Lighthouse in Alaska, United States

The Scotch Cap Light is a series of lighthouses located on the southwest corner of Unimak Island in Alaska. It was the first station established on the outside coast of Alaska.

==History==
The Scotch Cap Light was built in 1903 as a 45-foot (14 meter) wood tower on an octagonal wooden building. According to the Coast Guard Historian's Office, the lighthouse was witness to several shipwrecks.

In 1909, the cannery supply ship Columbia wrecked. The 194 crew members were guests of the keepers for two weeks before a rescue ship could remove them. In 1930, the Japanese freighter Koshun Maru became lost in a snowstorm and beached near the light. In 1940, a new concrete reinforced lighthouse and fog-signal building was erected near the site of the original lighthouse. In 1942, the Russian freighter Turksib wrecked near the station. The 60 survivors lived at the station for several weeks because rough seas prevented a rescue ship from reaching the station.

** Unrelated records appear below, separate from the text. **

(** * Streaming Slides: playback sequencer, preview state machine,
      realtime services and liveness check

    A shallow embedding of
    - [SlideshowPreview.buildPlaybackSequence], [getValue], [handleCommand],
      [handleNext], [handlePrevious]            (pages/SlideshowPreview.tsx)
    - [shuffleArray]                             (lib/utils.ts)
    - [sendCommand], [subscribeToCommands]       (services/command.ts)
    - [broadcastStatus], [sendHeartbeat], [subscribeToStatus],
      [subscribeToHeartbeat]                     (services/status.ts)
    - the heartbeat watcher of [RemoteControl]   (pages/RemoteControl.tsx)

    JavaScript numbers that the code only ever uses as counters, indices,
    millisecond clocks and "every X slides" settings are integers ([Z] or
    [nat]); the settings form stores the frequency with [parseInt]. *)

From stdpp Require Import gmap strings list.
From Stdlib Require Import ZArith Lia.

Local Open Scope Z_scope.

(* ===================================================================== *)
(** ** Data model (types/index.ts)                                        *)
(* ===================================================================== *)

(** A settings field as it comes back from the PostgreSQL JSONB column:
    missing ([null]/[undefined]), a plain number, or an object carrying a
    [value] property (which may itself be nullish). *)
Inductive JsonNumber :=
| JMissing
| JPlain (n : Z)
| JBoxed (value : option Z).

Record StreamSettings := {
  duration        : JsonNumber;
  transition      : option string;
  transitionSpeed : option string;
  frequency       : JsonNumber;
}.

Record StreamItem := {
  item_id   : string;   (* id *)
  stream_id : string;
  item_type : string;   (* type: 'photo' | 'video' | 'custom' *)
  url       : string;   (* content.url *)
  order     : Z;
}.

(** [StreamWithItems]: [type] is compared against the literals
    'slideshow', 'single-photo' and 'video'. *)
Record StreamWithItems := {
  id       : string;
  type     : string;
  title    : string;
  settings : option StreamSettings;   (* StreamSettings | null *)
  items    : list StreamItem;
}.

(** [EnhancedStreamItem]: the item spread together with the settings and
    the type of the stream that owns it. *)
Record EnhancedStreamItem := {
  item           : StreamItem;
  streamSettings : option StreamSettings;
  streamType     : string;
}.

Definition enhance (stream : StreamWithItems) (i : StreamItem) : EnhancedStreamItem :=
  {| item := i; streamSettings := settings stream; streamType := type stream |}.

(* ===================================================================== *)
(** ** lib/utils.ts: shuffleArray                                         *)
(* ===================================================================== *)

Section Shuffle.
Context {T : Type}.

(** [randomIndex i] is the value of [Math.floor(Math.random() * (i + 1))]
    drawn in the loop round with index [i]. *)
Variable randomIndex : nat -> nat.

(** [[shuffled[i], shuffled[j]] = [shuffled[j], shuffled[i]]] *)
Definition swap (shuffled : list T) (i j : nat) : list T :=
  match shuffled !! i, shuffled !! j with
  | Some a, Some b => <[i := b]> (<[j := a]> shuffled)
  | _, _ => shuffled
  end.

(** [for (let i = shuffled.length - 1; i > 0; i--)] *)
Fixpoint shuffleLoop (i : nat) (shuffled : list T) : list T :=
  match i with
  | O => shuffled
  | S i' => shuffleLoop i' (swap shuffled i (randomIndex i))
  end.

The 1940 aid to navigation was the "twin" of the Sand Hills Light in Michigan's Keweenaw Peninsula, replicating much of its design.

On April 1, 1946, the station was destroyed by a massive tsunami created by a powerful earthquake. The entire five-man crew was killed; they were Anthony Petit, the lighthouse keeper; Jack Colvin, fireman first class; Dewey Dykstra, seaman first class; Leonard Pickering, motor machinist's mate second class; and Paul James Ness, seaman first class. This was the worst disaster to ever befall a land-based Coast Guard light station. Keeper-class cutter USCGC Anthony Petit (WLM-558), based in Ketchikan, Alaska, is named in honor of the fallen lighthouse keeper.

In 1946, in the wake of the tsunami disaster, a temporary unwatched light was established. The new permanent structure was completed in the early 1950s, and the temporary light was discontinued. The lighthouse was automated in 1971. A skeletal tower replaced the 1950s structure, and the fog signal was discontinued.